The single most critical practice is to coordinate demand for new and enhanced business capabilities via a well defined, well understood and consistently employed demand management process.
Many requests for new or enhanced business capabilities have common or overlapping solution elements, but CIOs only discover these commonalities if they can analyze enough of the aggregate demand to see the patterns. One of the best practices here is to be proactive--to get out into the business and talk to business managers about what they need, and in the language they use.
This isn't always easy (IT isn't always welcome), but it's essential to get a broad picture of what the business needs, immediately and in the long term, across as may functional areas as possible. That way CIOs avoid or at least minimize solving problems or providing solutions in silos, and they get opportunities to leverage the solutions they provide or plan to provide to other business users.
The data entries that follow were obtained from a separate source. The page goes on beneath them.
(** * A shallow embedding of the search pipeline of the collection engine

    The development follows [src/collection.cpp] and
    [src/analytics_manager.cpp].  Part I translates the functions the
    properties are about; Part II states and proves the properties.

    Conventions.
    - [size_t], [uint64_t] and [int64_t] values are integers in [Z]; every
      place where the C++ arithmetic is modular is written out with
      [to_uint64].
    - [Option<T>] of the code base (a value, or an error code with a
      message) is the inductive [Option].
    - [nlohmann::json] values are terms of [json]; objects keep their keys
      sorted, as the default [std::map] backed object does.
    - Code of other translation units (the index, the store, the
      tokenizer, the embedders, the field and validator headers) enters
      as section variables. *)

From Stdlib Require Import ZArith Lia List Bool Ascii String DecimalString Permutation.
From stdpp Require Import base gmap strings list fin_maps.

Set Warnings "-register-all".

Local Open Scope string_scope.
Local Open Scope list_scope.
Local Open Scope Z_scope.

(* ===================================================================== *)
(** * Part I.  The embedding                                              *)
(* ===================================================================== *)

(** ** Common vocabulary *)

(** [Option<T>]: [Ok v] is [Option<T>(v)], [Error c m] is [Option<T>(c, m)]. *)
Inductive Option (T : Type) : Type :=
| Ok (value : T)
| Error (code : Z) (error : string).
Arguments Ok {T} value.
Arguments Error {T} code error.

Definition ok {T} (o : Option T) : bool :=
  match o with Ok _ => true | Error _ _ => false end.

(** How a call ends: it returns an [Option<T>], or an accessor of
    [nlohmann::json] throws and the exception leaves the function. *)
Inductive outcome (T : Type) : Type :=
| Returned (o : Option T)
| Thrown.
Arguments Returned {T} o.
Arguments Thrown {T}.

Definition UINT64_MODULUS : Z := 2 ^ 64.

(** Conversion of an integer to [uint64_t] / [size_t]. *)
Definition to_uint64 (z : Z) : Z := z mod UINT64_MODULUS.

Definition is_uint64 (z : Z) : Prop := 0 <= z < UINT64_MODULUS.

(** [StringUtils::is_uint32_t] accepts exactly the decimal numerals of this range. *)
Definition is_uint32 (z : Z) : Prop := 0 <= z < 2 ^ 32.

(** [std::to_string] on a non-negative integer. *)
Definition to_string (z : Z) : string :=
  NilZero.string_of_uint (N.to_uint (Z.to_N z)).

(** [nlohmann::json], without floating point numbers. *)
Inductive json : Type :=
| JNull
| JBool (b : bool)
| JNum (n : Z)
| JStr (s : string)
| JArr (items : list json)
| JObj (members : list (string * json)).

(** The numbers compared and typed below are those of documents read
    from the store, as [nlohmann::json::parse] yields them: an integer
    below 0 is a [number_integer] ([int64_t]), one from 0 up a
    [number_unsigned] ([uint64_t]). *)

(** [static_cast<number_integer_t>] of a [number_unsigned]. *)
Definition as_number_integer (n : Z) : Z :=
  let m := n mod 2 ^ 64 in if m <? 2 ^ 63 then m else m - 2 ^ 64.

(** [operator==] of two numbers: a [number_integer] is compared with a
    [number_unsigned] after the cast of the latter. *)
Definition number_eqb (x y : Z) : bool :=
  if (x <? 0) && negb (y <? 0) then x =? as_number_integer y
  else if negb (x <? 0) && (y <? 0) then as_number_integer x =? y
  else x =? y.

(** [operator==] of two json values. *)
Fixpoint json_eqb (a b : json) {struct a} : bool :=
  match a, b with
  | JNull, JNull => true
  | JBool x, JBool y => Bool.eqb x y
  | JNum x, JNum y => number_eqb x y
  | JStr x, JStr y => String.eqb x y
  | JArr xs, JArr ys =>
      (fix go (xs ys : list json) {struct xs} : bool :=
         match xs, ys with
         | [], [] => true
         | x :: xs', y :: ys' => json_eqb x y && go xs' ys'
         | _, _ => false
         end) xs ys
  | JObj xs, JObj ys =>
      (fix go (xs ys : list (string * json)) {struct xs} : bool :=
         match xs, ys with
         | [], [] => true
         | (k, x) :: xs', (k', y) :: ys' =>
             String.eqb k k' && json_eqb x y && go xs' ys'
         | _, _ => false
         end) xs ys
  | _, _ => false
  end.

(** [json::type()], the discriminator compared by [cascade_remove_docs]. *)
Inductive json_type : Type :=
| T_null | T_boolean | T_number_integer | T_number_unsigned | T_string | T_array
| T_object.

Definition type_of (j : json) : json_type :=
  match j with
  | JNull => T_null
  | JBool _ => T_boolean
  | JNum n => if n <? 0 then T_number_integer else T_number_unsigned
  | JStr _ => T_string
  | JArr _ => T_array
  | JObj _ => T_object
  end.

Definition json_type_eqb (a b : json_type) : bool :=
  match a, b with
  | T_null, T_null | T_boolean, T_boolean | T_number_integer, T_number_integer
  | T_number_unsigned, T_number_unsigned
  | T_string, T_string | T_array, T_array | T_object, T_object => true
  | _, _ => false
  end.

Definition is_array (j : json) : bool :=
  match j with JArr _ => true | _ => false end.

Definition is_object (j : json) : bool :=
  match j with JObj _ => true | _ => false end.

Definition is_boolean (j : json) : bool :=
  match j with JBool _ => true | _ => false end.

Definition json_is_string (j : json) : bool :=
  match j with JStr _ => true | _ => false end.

(** Lookup of a key among the members of an object. *)
Fixpoint members_get (k : string) (ms : list (string * json)) : option json :=
  match ms with
  | [] => None
  | (k', v) :: ms' => if String.eqb k k' then Some v else members_get k ms'
  end.

(** Insertion of a key, replacing an existing binding and keeping the keys
    in increasing order. *)
Fixpoint members_set (k : string) (v : json) (ms : list (string * json))
  : list (string * json) :=
  match ms with
  | [] => [(k, v)]
  | (k', v') :: ms' =>
      if String.eqb k k' then (k, v) :: ms'
      else if String.ltb k k' then (k, v) :: (k', v') :: ms'
      else (k', v') :: members_set k v ms'
  end.

(** [j.at(k)] / [j[k]] for reading. A non-object has no members. *)
Definition json_get (k : string) (j : json) : option json :=
  match j with
  | JObj ms => members_get k ms
  | _ => None
  end.

(** [j.count(k)] and [j.contains(k)]. *)
Definition json_contains (k : string) (j : json) : bool :=
  match json_get k j with Some _ => true | None => false end.

(** [j[k] = v]: a null value silently becomes an object. *)
Definition json_set (k : string) (v : json) (j : json) : json :=
  match j with
  | JObj ms => JObj (members_set k v ms)
  | _ => JObj [(k, v)]
  end.

(** [j.size()]. *)
Definition json_size (j : json) : Z :=
  match j with
  | JNull => 0
  | JArr xs => Z.of_nat (length xs)
  | JObj ms => Z.of_nat (length ms)
  | _ => 1
  end.

(** [j.empty()]. *)
Definition json_empty (j : json) : bool := json_size j =? 0.

(** [j += v] ([push_back]): a null value silently becomes an array. *)
Definition json_push_back (v : json) (j : json) : json :=
  match j with
  | JArr xs => JArr (xs ++ [v])
  | _ => JArr [v]
  end.

(** The elements of an array. *)
Definition json_items (j : json) : list json :=
  match j with JArr xs => xs | _ => [] end.

(** [t.find(s) != std::string::npos]: [s] occurs in [t] as a contiguous part. *)
Fixpoint occurs_in (s t : string) : bool :=
  String.prefix s t ||
  match t with
  | EmptyString => false
  | String _ t' => occurs_in s t'
  end.

(* --------------------------------------------------------------------- *)
(** ** Text match score decoding ([extract_bits], [populate_text_match_info]) *)
(* --------------------------------------------------------------------- *)

Module TextMatch.

Inductive text_match_type_t : Type := max_score | max_weight.

(** [CHAR_BIT * sizeof(uint64_t)]. *)
Definition max_n : Z := 64.

(** [Collection::extract_bits]; [lsb_offset] is zero-based and inclusive. *)
Definition extract_bits (value lsb_offset n : Z) : Z :=
  if max_n <=? lsb_offset then 0
  else
    let value := Z.shiftr value lsb_offset in
    if max_n <=? n then value
    else
      let mask := to_uint64 (to_uint64 (Z.shiftl 1 n) - 1) in
      Z.land value mask.

(** [Collection::populate_text_match_info]. *)
Definition populate_text_match_info (info : json) (match_score : Z)
    (match_type : text_match_type_t) (total_tokens : Z) : json :=
  let tokens_matched := extract_bits match_score 59 4 in
  let info := json_set "score" (JStr (to_string match_score)) info in
  let info := json_set "tokens_matched" (JNum tokens_matched) info in
  let info := json_set "fields_matched" (JNum (extract_bits match_score 0 3)) info in
  match match_type with
  | max_score =>
      let info := json_set "best_field_score"
                    (JStr (to_string (extract_bits match_score 11 48))) info in
      let info := json_set "best_field_weight"
                    (JNum (extract_bits match_score 3 8)) info in
      let info := json_set "num_tokens_dropped"
                    (JNum (to_uint64 (total_tokens - tokens_matched))) info in
      json_set "typo_prefix_score"
        (JNum (to_uint64 (255 - extract_bits match_score 35 8))) info
  | max_weight =>
      let info := json_set "best_field_weight"
                    (JNum (extract_bits match_score 51 8)) info in
      let info := json_set "best_field_score"
                    (JStr (to_string (extract_bits match_score 3 48))) info in
      let info := json_set "num_tokens_dropped"
                    (JNum (to_uint64 (total_tokens - tokens_matched))) info in
      json_set "typo_prefix_score"
        (JNum (to_uint64 (255 - extract_bits match_score 27 8))) info
  end.

(** The bits [lo..hi] (inclusive, bit 0 least significant) of a word. *)
Definition bits (value lo hi : Z) : Z := (value / 2 ^ lo) mod 2 ^ (hi - lo + 1).

End TextMatch.

(* --------------------------------------------------------------------- *)
(** ** Analytics events and the per-IP rate limit ([AnalyticsManager::add_event]) *)
(* --------------------------------------------------------------------- *)

Module Analytics.

Definition EVENTS_RATE_LIMIT_SEC : Z := 60.

Definition CUSTOM_EVENT : string := "custom".
Definition SEARCH_EVENT : string := "search".

(** [struct event_cache_t]. *)
Record event_cache_t : Type := {
  last_update_time : Z;
  count : Z
}.

(** Modelled from the spec: [LRU::Cache<std::string, event_cache_t>] of
    [lru/lru.hpp], which is not among the sources.  The spec calls it a
    fixed-capacity LRU of per-client-IP rate records: the entries are kept
    most recently used first, a lookup through [find] refreshes the entry,
    and an insertion beyond the capacity evicts from the old end. *)
Record lru_cache : Type := {
  lru_capacity : nat;
  lru_entries : list (string * event_cache_t)
}.

Fixpoint entries_lookup (k : string) (l : list (string * event_cache_t))
  : option event_cache_t :=
  match l with
  | [] => None
  | (k', v) :: l' => if String.eqb k k' then Some v else entries_lookup k l'
  end.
In addition to talking to business managers, CIOs should seek out information about business strategy and desired business outcomes to get a high-level picture of business goals. That will help assess priorities and, therefore, allocate resources effectively.
Competitive intelligence is another rich source of ideas to take to the business, because it uncovers the capabilities a business's rivals think are important enough to invest in. It's often easier for IT to gather and analyze this kind of information than it is for the business. That's because technology vendors often talk openly with their customers about the projects they're doing at other companies, and even though they don't usually say explicitly what technologies are being implemented or why, savvy CIOs can often make good guesses.
Another best practice is to assess the demand for new or improved business capabilities that could be based on emerging or established but not yet widely deployed technologies. However, it's important not to jump straight to technical solutions, which is too often what technologists do.
It's better to understand what capabilities are needed and only then look at solution options. So, for instance, business executives who want to know which employees are in the office and whether each person is busy at any given time want presence and identity services, though they may have never even heard of such services or understand the terms that technologists use to describe them.